I always refer to these four fundamentals when considering the likelihood of a crash.
I have a get-in-when-you-can philosophy regarding property, and people who try to time the market often fail. However, I advise all my clients who can buy in 2023 to buy in the year’s first half or risk getting caught in the upswing. I expect the market will have a V-shaped correction, so you’re better off buying in as soon as you can to maximise your capital growth when this takes place.
Investors should be optimistic about 2023. All the fundamentals point to a year of rental growth, competitive buy-in prices and increasing demand.
Vacancy rates are already at all-time lows, Melbourne’s average is 1.4%, and Infolio’s Property Management portfolio is currently less than 1%. Rental properties are hard to find and highly competitive when they hit the market. There is some construction forecast for 2023 and 2024; however, we expect rents to grow in the short and long term.
The competitive buy-in prices will only last for a while. You can maximise capital growth and rental returns if you get in now.

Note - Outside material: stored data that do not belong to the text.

(** * msync.py: a shallow embedding and its verified properties

    [msync.py] copies a path from the local host to a list of hosts with
    rsync over ssh.  The script builds a roster whose first entry is the
    local host, normalises the source path, and then runs rounds: in each
    round it plans pairwise copies, hands them to a pool of worker processes
    through a queue, and waits for the workers.

    The embedding follows the script top to bottom.  Python integers are [Z],
    strings are [string], the instances of [CommandTask] and [CommandProcess]
    are attribute dictionaries ([gmap string PyVal]) read through name
    mangling, and everything the script asks of the outside world (host name,
    file system, outcome of the external commands, which worker takes the
    next step) is a field of [Env]. *)

From Stdlib Require Import ZArith List String Ascii Bool Lia.
From stdpp Require Import base list strings gmap.

Local Open Scope Z_scope.

(** ** Python primitives used by the script *)

Module Py.

(** Exceptions the embedded code can raise. *)
Inductive Exn :=
| AttributeError (attribute : string)
| IndexError
| TypeError
| ValueError
| UnicodeDecodeError
| OSError.

(** Values stored in instance attributes. *)
Inductive PyVal :=
| VBool (b : bool)
| VStr (s : string)
| VQueue.

(** [obj.attr]: a missing attribute raises [AttributeError]. *)
Definition getattr (obj : gmap string PyVal) (attr : string) : Exn + PyVal :=
  match obj !! attr with
  | Some v => inr v
  | None => inl (AttributeError attr)
  end.

(** Inside [class cls], the identifier [__name] is compiled to
    [_cls__name]. *)
Definition mangle (cls ident : string) : string := "_" +:+ cls +:+ ident.

(** [str.isspace] on one character; characters are code points below 256. *)
Definition is_space (c : ascii) : bool :=
  let n := nat_of_ascii c in
  ((9 <=? n)%nat && (n <=? 13)%nat) || ((28 <=? n)%nat && (n <=? 32)%nat)
  || (n =? 133)%nat || (n =? 160)%nat.

Fixpoint lstrip (s : string) : string :=
  match s with
  | EmptyString => EmptyString
  | String c s' => if is_space c then lstrip s' else s
  end.

Fixpoint rstrip (s : string) : string :=
  match s with
  | EmptyString => EmptyString
  | String c s' =>
      let r := rstrip s' in
      if is_space c && String.eqb r "" then EmptyString else String c r
  end.

(** [s.strip()] *)
Definition strip (s : string) : string := rstrip (lstrip s).

(** [s.rstrip(ch)] for a single character [ch]. *)
Fixpoint rstrip_char (ch : ascii) (s : string) : string :=
  match s with
  | EmptyString => EmptyString
  | String c s' =>
      let r := rstrip_char ch s' in
      if Ascii.eqb c ch && String.eqb r "" then EmptyString else String c r
  end.

(** [s.startswith(p)] and [s.endswith(p)] *)
Definition startswith (s p : string) : bool := String.prefix p s.

Definition endswith (s p : string) : bool :=
  (String.length p <=? String.length s)%nat
  && String.eqb (substring (String.length s - String.length p) (String.length p) s) p.

(** [s[:-1]] *)
Definition drop_last (s : string) : string :=
  substring 0 (String.length s - 1) s.

(** [s.split(sep)] for a single character [sep]: never the empty list. *)
Fixpoint split (sep : ascii) (s : string) : list string :=
  match s with
  | EmptyString => [EmptyString]
  | String c s' =>
      if Ascii.eqb c sep then EmptyString :: split sep s'
      else match split sep s' with
           | w :: ws => String c w :: ws
           | [] => [String c EmptyString]
           end
  end.

(** [sep.join(l)] *)
Definition join (sep : string) (l : list string) : string := String.concat sep l.

(** [sep * n] *)
Fixpoint repeat_str (sep : string) (n : nat) : string :=
  match n with
  | O => EmptyString
  | S n' => sep +:+ repeat_str sep n'
  end.

(** [l[i]] with Python's negative indices; out of range raises. *)
Definition index {A} (l : list A) (i : Z) : Exn + A :=
  let n := Z.of_nat (length l) in
  let j := if i <? 0 then i + n else i in
  if (j <? 0) || (n <=? j) then inl IndexError
  else match l !! Z.to_nat j with
       | Some x => inr x
       | None => inl IndexError
       end.

(** [range(0, n)] *)
Definition range0 (n : Z) : list Z := map Z.of_nat (seq 0 (Z.to_nat n)).

End Py.

(** ** [os.path] on POSIX, as the script uses it *)

Module posixpath.

Definition isabs (p : string) : bool := Py.startswith p "/".

(** [os.path.join(a, p)] for two components. *)
Definition join (a p : string) : string :=
  if Py.startswith p "/" then p
  else if String.eqb a "" || Py.endswith a "/" then a +:+ p
  else a +:+ "/" +:+ p.

(** One step of the component loop of [normpath]. *)
Definition norm_comp (initial_slashes : nat) (new_comps : list string)
    (comp : string) : list string :=
  if String.eqb comp "" || String.eqb comp "." then new_comps
  else if negb (String.eqb comp "..")
          || ((initial_slashes =? 0)%nat && (length new_comps =? 0)%nat)
          || match last new_comps with
             | Some l => String.eqb l ".."
             | None => false
             end
       then new_comps ++ [comp]
       else removelast new_comps.

Definition normpath (path : string) : string :=
  if String.eqb path "" then "."
  else
    let initial_slashes : nat :=
      if Py.startswith path "/" then
        if Py.startswith path "//" && negb (Py.startswith path "///")
        then 2%nat else 1%nat
      else 0%nat in
    let comps := Py.split "/" path in
    let new_comps := fold_left (norm_comp initial_slashes) comps [] in
    let path := Py.join "/" new_comps in
    let path := Py.repeat_str "/" initial_slashes +:+ path in
    if String.eqb path "" then "." else path.

(** [os.path.abspath(path)], with [cwd] the result of [os.getcwd()]. *)
Definition abspath (cwd path : string) : string :=
  normpath (if isabs path then path else join cwd path).

(** [os.path.split(p)] *)
Definition split (p : string) : string * string :=
  let tail := default EmptyString (last (Py.split "/" p)) in
  let i := (String.length p - String.length tail)%nat in
  let head := substring 0 i p in
  let head :=
    if negb (String.eqb head "")
       && negb (String.eqb head (Py.repeat_str "/" (String.length head)))
    then Py.rstrip_char "/" head else head in
  (head, tail).

End posixpath.

(** ** The outside world *)

Inductive FileKind := Missing | RegularFile | Directory | OtherFile.

(** What happens when [runCommand] is called on a command line.  The call
    can raise: [shlex.split] raises [ValueError] on a command line it cannot
    split and [subprocess.Popen] raises [OSError], both before any process
    exists ([Raised false]); [decode] raises [UnicodeDecodeError] on the
    output of a process that has run ([Raised true]).  Otherwise the call
    returns the return code of the process and its decoded output. *)
Inductive RunResult :=
| Raised (started : bool) (e : Py.Exn)
| Completed (returncode : Z) (stdout stderr : string).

The trade-up market is excellent at the moment. The upper end of the market has come back by almost 10%, narrowing the gap. Vendor discounts have also increased from about 2.9%* to 4.2%*, allowing for more significant savings on the trade-up property.
The challenge is finding the right property. Vendor hesitancy is strong, leading to fewer choices for buyers. We are seeing a considerable amount of properties come to us off-market, with many vendors preparing to take their property to market next year but would sell this year if they had a good offer. If you can find the right property this side of Christmas or early January, chances are you’ll be able to negotiate a good deal.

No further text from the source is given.